RFR: 8315692: Parallelize gc/stress/TestStressRSetCoarsening.java test
Thomas Schatzl
tschatzl at openjdk.org
Thu Sep 28 07:18:28 UTC 2023
On Mon, 18 Sep 2023 13:24:59 GMT, Soumadipta Roy <duke at openjdk.org> wrote:
> Looking at tier4 tests, gc/stress tests take lots of time per test. For example TestStressRSetCoarsening takes about 33 minutes to runin fastdebug mode in macos arm cpu. This limits effective parallelism of tier4 testing on large machines.

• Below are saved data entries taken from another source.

(** * Car recommendation engine: budget parser, normaliser, axes, ranking

    A shallow embedding of [expert_system.py].

    Numbers.  The program computes on float64 values held in pandas
    columns.  The engine is embedded twice.  In the main embedding a
    present number is an exact rational in canonical form ([Qc], so that
    equal values are equal terms, as two equal floats are) and NaN is a
    separate case; the general statements are proved there.  Each of them
    is one of three kinds, so that it holds of the float64 run as well:
    an equality between two runs of the same computation; the formula a
    value is computed by; or an order or bound that correctly rounded
    arithmetic keeps - where columns are normalised, stated for columns
    of moderate numbers ([finite_column]), on which nothing overflows or
    wraps around.  Module
    [F64] embeds the numeric code a second time, on the columns pandas
    holds (binary64, int64, bool), and is run on the inputs where exact
    and rounded arithmetic part: overflow, wrap-around, a bool column,
    weights of 0.1, a penalty below half an ulp.

    Text.  A Python [str] is modelled by its UTF-8 bytes ([string]).  Case
    folding and whitespace stripping act on the ASCII range; other code
    points pass through unchanged. *)

From Stdlib Require Import Ascii QArith Qcanon ZArith Lia Lqa Sorted.
From Stdlib Require Floats.
From stdpp Require Import gmap strings list numbers pretty.

Open Scope string_scope.
Open Scope list_scope.

(* ===================================================================== *)
(** ** Python string primitives used by the parser *)
(* ===================================================================== *)

Module PyStr.

Definition is_upper (c : ascii) : bool :=
  let n := Ascii.N_of_ascii c in (65 <=? n)%N && (n <=? 90)%N.

Definition lower_char (c : ascii) : ascii :=
  if is_upper c then Ascii.ascii_of_N (Ascii.N_of_ascii c + 32) else c.

(** [str.lower()] *)
Fixpoint lower (s : string) : string :=
  match s with
  | EmptyString => EmptyString
  | String c r => String (lower_char c) (lower r)
  end.

(** The ASCII characters [str.strip()] removes: tab, line feed, vertical
    tab, form feed, carriage return, the four separators 28-31, space. *)
Definition is_space (c : ascii) : bool :=
  let n := Ascii.N_of_ascii c in
  ((9 <=? n)%N && (n <=? 13)%N) || ((28 <=? n)%N && (n <=? 32)%N).

Fixpoint lstrip (s : string) : string :=
  match s with
  | EmptyString => EmptyString
  | String c r => if is_space c then lstrip r else s
  end.

Fixpoint rev_onto (s acc : string) : string :=
  match s with
  | EmptyString => acc
  | String c r => rev_onto r (String c acc)
  end.

Definition rev (s : string) : string := rev_onto s EmptyString.

Definition rstrip (s : string) : string := rev (lstrip (rev s)).

(** [str.strip()] *)
Definition strip (s : string) : string := rstrip (lstrip s).

(** [s.startswith(p)] *)
Fixpoint startswith (p s : string) : bool :=
  match p, s with
  | EmptyString, _ => true
  | String a p', String b s' => if Ascii.eqb a b then startswith p' s' else false
  | String _ _, EmptyString => false
  end.

(** [s.endswith(p)] *)
Definition endswith (p s : string) : bool := startswith (rev p) (rev s).

(** [p in s] *)
Fixpoint contains (p s : string) : bool :=
  startswith p s ||
  match s with
  | EmptyString => false
  | String _ r => contains p r
  end.

(** [s.replace(old, new)] for a non-empty [old]: occurrences are replaced
    from the left and do not overlap.  [skip] counts the characters of an
    occurrence that are still to be passed over. *)
Fixpoint replace_from (old new : string) (skip : nat) (s : string) : string :=
  match s with
  | EmptyString => EmptyString
  | String c r =>
      match skip with
      | S k => replace_from old new k r
      | O =>
          if startswith old s
          then String.append new (replace_from old new (String.length old - 1) r)
          else String c (replace_from old new 0 r)
      end
  end.

Definition replace (old new s : string) : string := replace_from old new 0 s.

(** [s[:-1]] *)
Fixpoint drop_last (s : string) : string :=
  match s with
  | EmptyString => EmptyString
  | String c EmptyString => EmptyString
  | String c r => String c (drop_last r)
  end.

Fixpoint take (n : nat) (s : string) : string :=
  match n, s with
  | S k, String c r => String c (take k r)
  | _, _ => EmptyString
  end.

Fixpoint drop (n : nat) (s : string) : string :=
  match n, s with
  | S k, String _ r => drop k r
  | _, _ => s
  end.

Definition is_digit (c : ascii) : bool :=
  let n := Ascii.N_of_ascii c in (48 <=? n)%N && (n <=? 57)%N.

Definition digit_val (c : ascii) : Z := Z.of_N (Ascii.N_of_ascii c) - 48.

We can parallelize its `@run` configs to improve effective parallelism for tier4. Below are some of the observation from before any change, partial parallelization and full parallelization:
>
> * before_release : **585.70s user 23.80s system 106% cpu 9:32.16 total**
> * before_fastdebug : **2033.77s user 30.04s system 105% cpu 32:43.10 total**
> * fully-parallelized_fastdebug : **2246.94s user 36.97s system 135% cpu 28:07.24 total**
> * fully-parallelized_release : **463.52s user 31.54s system 234% cpu 3:31.19 total**
> * partially-parallelized_release : **461.15s user 20.88s system 257% cpu 3:06.91 total**
>
> Even though partial parallelization shows better results it has anomaly 33%-50% of the time where the run results are same as before_release. I have runn each of the above combinations multiple times to establish a consistency and fully parallel gives us the most benefit in terms of total time without deviating too much on user and system times.
Similar to PR#15943 I'll do some test runs in our CI to see whether this causes timeouts. There is a risk for smaller machines to be overwhelmed and time out constantly. We may need to revert this change if so.